» Work request
From the entries below, return exactly the lines beginning at the one that contains "(** A turn of" and ending at the one that contains "Definition verify_spanning_forests (SFs", both of them included, and only those lines.

» Records for the task
----------------

(* ===== verification/Verifier.v ===== *)
(** The verifier (include/test/graph_verifier.h, test/util/graph_verifier.cpp).

    It keeps the graph losslessly, as the upper half of its adjacency matrix,
    finds its components with Kruskal's algorithm, and checks the answers of the
    sketch algorithm. Builds with [VERIFY_SAMPLES_F] run it on every query. *)
From stdpp Require Import pretty.
From S2P Require Import Prelude Util Dsu Boruvka.

Open Scope N_scope.

(** * State *)

(** [adj_matrix !! i !! j] is the edge between [i] and [i + j]. [kruskal_ccs] is
    [None] until [kruskal] writes it. *)
Record GraphVerifier (D : Type) : Type := mkVerifier {
  gv_num_vertices : N;
  adj_matrix : list (list bool);
  kruskal_dsu : D;
  kruskal_ccs : option N;
  need_query_compute : bool
}.
Arguments mkVerifier {D}.
Arguments gv_num_vertices {D}.
Arguments adj_matrix {D}.
Arguments kruskal_dsu {D}.
Arguments kruskal_ccs {D}.
Arguments need_query_compute {D}.

(** An entry of the matrix. *)
Definition entry (i j : N) (m : list (list bool)) : outcome bool :=
  row ← of_option (m !! i); of_option ((row : list bool) !! j).

Definition set_entry (i j : N) (x : bool) (m : list (list bool)) : outcome (list (list bool)) :=
  row ← of_option (m !! i); _ ← of_option ((row : list bool) !! j); mret (<[i := <[j := x]> row]> m).

Definition swapped (a b : N) : N * N := if b <? a then (b, a) else (a, b).

(** [adj_matrix[src][dst] = !adj_matrix[src][dst]] after the swap and the
    subtraction. *)
Definition flip (a b : N) (m : list (list bool)) : outcome (list (list bool)) :=
  let '(src, dst) := swapped a b in
  let dst := usub 32 dst src in
  x ← entry src dst m; set_entry src dst (negb x) m.

Section Verifier.
Context {D : Type} `{UF : UnionFind D}.

Abbreviation verifier := (GraphVerifier D).
Implicit Type gv : verifier.

Definition set_matrix (m : list (list bool)) gv : verifier :=
  mkVerifier (gv_num_vertices gv) m (kruskal_dsu gv) (kruskal_ccs gv) (need_query_compute gv).
Definition set_kruskal_dsu (d : D) gv : verifier :=
  mkVerifier (gv_num_vertices gv) (adj_matrix gv) d (kruskal_ccs gv) (need_query_compute gv).
Definition set_kruskal_ccs (c : option N) gv : verifier :=
  mkVerifier (gv_num_vertices gv) (adj_matrix gv) (kruskal_dsu gv) c (need_query_compute gv).
Definition set_need_query (b : bool) gv : verifier :=
  mkVerifier (gv_num_vertices gv) (adj_matrix gv) (kruskal_dsu gv) (kruskal_ccs gv) b.

(** * Construction *)

Definition empty_matrix (n : N) : list (list bool) :=
  (λ i, replicate (N.to_nat (n - i)) false) <$> seqN 0 n.

Definition GraphVerifier_new (n : N) (prio_gen : N → N) : verifier :=
  mkVerifier n (empty_matrix n) (uf_new n prio_gen) None true.

(** Copies three members; the others are initialised as in a new object. *)
Definition GraphVerifier_copy gv : verifier :=
  mkVerifier (gv_num_vertices gv) (adj_matrix gv) (kruskal_dsu gv) None true.

(** * Updates *)

Definition out_of_bounds (e : Edge) : exn :=
  BadEdgeException ("Source " +:+ pretty (src e) +:+ " or Destination " +:+ pretty (dst e) +:+ " out of bounds!").

Definition edge_update (e : Edge) : M verifier unit :=
  n ← gets gv_num_vertices;
  if (n <=? src e) || (n <=? dst e) then throw (out_of_bounds e)
  else
    m ← gets adj_matrix;
    m ← lift (flip (src e) (dst e) m);
    _ ← modify (set_matrix m);
    modify (set_need_query true).

(** Rows of different length would be read past their end. *)
Definition xor_rows (r s : list bool) : outcome (list bool) :=
  ofold (λ j r, x ← of_option (r !! j); y ← of_option (s !! j); mret (<[j := xorb x y]> r))
    (seqN 0 (N.of_nat (length r))) r.

Definition combine (oth : verifier) : M verifier unit :=
  m ← gets adj_matrix;
  m ← lift (ofold (λ i m, r ← of_option (m !! i); s ← of_option (adj_matrix oth !! i);
                          r ← xor_rows r s; mret (<[i := r]> m))
              (seqN 0 (N.of_nat (length m))) m);
  modify (set_matrix m).

(** * Kruskal's algorithm *)

Definition kruskal_entry (i j : N) : M verifier unit :=
  m ← gets adj_matrix;
  x ← lift (entry i j m);
  if x : bool then
    r ← zoom kruskal_dsu set_kruskal_dsu (uf_merge i (u32 (i + j)));
    if merged r then
      c ← gets kruskal_ccs;
      c ← lift (of_option c);
      modify (set_kruskal_ccs (Some (usub 32 c 1)))
    else mret tt
  else mret tt.

Definition kruskal_row (i : N) : M verifier unit :=
  m ← gets adj_matrix;
  row ← lift (of_option (m !! i));
  for_each (seqN 0 (N.of_nat (length row))) (kruskal_entry i).

Definition kruskal : M verifier unit :=
  need ← gets need_query_compute;
  if negb need then mret tt
  else
    n ← gets gv_num_vertices;
    _ ← modify (set_kruskal_ccs (Some n));
    _ ← modify (λ gv, set_kruskal_dsu (uf_reset (kruskal_dsu gv)) gv);
    _ ← for_each (seqN 0 n) kruskal_row;
    modify (set_need_query false).

(** Reading the count before [kruskal] has written it is undefined. *)
Definition get_num_kruskal_ccs gv : outcome N := of_option (kruskal_ccs gv).

(** The constructor from a cumulative file; [edges] is what the stream of the
    file yields before its breakpoint. It does no bounds check. *)
Definition GraphVerifier_from (n : N) (prio_gen : N → N) (edges : list Edge) : verifier * outcome unit :=
  (_ ← for_each edges (λ e, m ← gets adj_matrix;
                            m ← lift (flip (src e) (dst e) m);
                            modify (set_matrix m));
   kruskal) (GraphVerifier_new n prio_gen).

(** * Checks *)

Definition not_in_cut : exn := BadEdgeException "The edge is not in the cut of the sample!".

Definition verify_edge (e : Edge) : M verifier unit :=
  let '(src, dst) := swapped (src e) (dst e) in
  m ← gets adj_matrix;
  x ← lift (entry src (usub 32 dst src) m);
  if x : bool then mret tt else throw not_in_cut.

Definition find_kruskal_root (i : N) : M verifier N := zoom kruskal_dsu set_kruskal_dsu (uf_find_root i).

Definition check_vertex (cc : ConnectedComponents) (i : N) : M verifier unit :=
  root ← find_kruskal_root i;
  c ← lift (is_connected cc root i);
  if c : bool then mret tt else throw (IncorrectCCException "Incorrect Connectivity!").

Definition verify_connected_components (cc : ConnectedComponents) : M verifier unit :=
  _ ← kruskal;
  c ← gets kruskal_ccs;
  c ← lift (of_option c);
  if negb (c =? components_size cc) then throw (IncorrectCCException "Incorrect number of components!")
  else
    n ← gets gv_num_vertices;
    for_each (seqN 0 n) (check_vertex cc).

(** ** Spanning forests

    Inside the loops the state is the verifier and the forest's own disjoint
    set union. *)

Definition redundant (e : Edge) : exn :=
  IncorrectForestException ("Found an edge: (" +:+ pretty (src e) +:+ ", " +:+ pretty (dst e) +:+
    ") that is redundant within a single spanning forest!").
Definition mismatch : exn := IncorrectForestException "Forest does not match expected component sets!".

Definition on_verifier {A} (m : M verifier A) : M (verifier * D) A := zoom fst (λ gv p, (gv, p.2)) m.
Definition on_forest {A} (m : M D A) : M (verifier * D) A := zoom snd (λ d p, (p.1, d)) m.

(** [catch (...)]: an exception is rethrown after [adj_matrix = backup]. *)
Definition restoring {A} (backup : list (list bool)) (m : M verifier A) : M verifier A := λ gv,
  match m gv with
  | (gv, Throw e) => (set_matrix backup gv, Throw e)
  | r => r
  end.

Definition check_forest_edge (backup : list (list bool)) (e : Edge) : M (verifier * D) unit :=
  r ← on_forest (uf_merge (src e) (dst e));
  if negb (merged r) then on_verifier (restoring backup (throw (redundant e)))
  else
    _ ← on_verifier (restoring backup (verify_edge e));
    on_verifier (edge_update e).

(** [root_map] is the loop's local map. *)
Definition check_forest_vertex (backup : list (list bool)) (i : N) (root_map : gmap N N) :
    M (verifier * D) (gmap N N) :=
  kruskal_root ← on_verifier (find_kruskal_root i);
  f ← on_forest (uf_find_root i);
  match root_map !! kruskal_root with
  | None => mret (<[kruskal_root := f]> root_map)
  | Some r => if r =? f then mret root_map else on_verifier (restoring backup (throw mismatch))
  end.

Fixpoint check_forest_vertices (backup : list (list bool)) (vs : list N) (root_map : gmap N N) :
    M (verifier * D) unit :=
  match vs with
  | [] => mret tt
  | i :: vs => root_map ← check_forest_vertex backup i root_map; check_forest_vertices backup vs root_map
  end.

Definition check_forest_body (backup : list (list bool)) (forest : SpanningForest) (n : N) : M (verifier * D) unit :=
  _ ← for_each (sf_edges forest) (check_forest_edge backup);
  check_forest_vertices backup (seqN 0 n) ∅.

(** [d] lives as long as the block [m]. *)
Definition with_forest {A} (d : D) (m : M (verifier * D) A) : M verifier A := λ gv,
  let '(gv, _, o) := m (gv, d) in (gv, o).

(** A turn of the loop over the forests; [prio_gen] gives the priorities of
    [forest_ccs]. *)
Definition check_forest (backup : list (list bool)) (prio_gen : N → N) (forest : SpanningForest) : M verifier unit :=
  _ ← kruskal;
  n ← gets gv_num_vertices;
  with_forest (uf_new n prio_gen) (check_forest_body backup forest n).

Definition verify_spanning_forests (SFs : list ((N → N) * SpanningForest)) : M verifier unit :=
  backup ← gets adj_matrix;
  _ ← for_each SFs (λ '(prio_gen, forest), check_forest backup prio_gen forest);
  modify (set_matrix backup).

(** * The driver's use of it

    Each stream thread keeps a verifier of its own, which it combines into the
    driver's under a mutex when it reaches its breakpoint. *)
Definition thread_verifier (n : N) (prio_gen : N → N) (edges : list Edge) : M verifier unit := λ gv,
  match for_each edges edge_update (GraphVerifier_new n prio_gen) with
  | (local, Ok _) => combine local gv
  | (_, Throw e) => (gv, Throw e)
  | (_, Abort) => (gv, Abort)
  | (_, Undef) => (gv, Undef)
  end.

(** [threads] lists the edges of each thread in the order they finish; the copy
    goes to the algorithm. *)
Definition driver_verifier (n : N) (prio_gen : N → N) (threads : list (list Edge)) : M verifier verifier :=
  _ ← for_each threads (thread_verifier n prio_gen);
  gets GraphVerifier_copy.

Definition verifier_eqb gv (oth : verifier) : bool := bool_decide (adj_matrix gv = adj_matrix oth).

Definition check_verifier (expected : verifier) gv : outcome unit :=
  if verifier_eqb gv expected then mret tt
  else Throw (DriverException "Mismatch between driver verifier and expected verifier").
End Verifier.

----------------

» Answer space
(** A turn of the loop over the forests; [prio_gen] gives the priorities of
    [forest_ccs]. *)
Definition check_forest (backup : list (list bool)) (prio_gen : N → N) (forest : SpanningForest) : M verifier unit :=
  _ ← kruskal;
  n ← gets gv_num_vertices;
  with_forest (uf_new n prio_gen) (check_forest_body backup forest n).

Definition verify_spanning_forests (SFs : list ((N → N) * SpanningForest)) : M verifier unit :=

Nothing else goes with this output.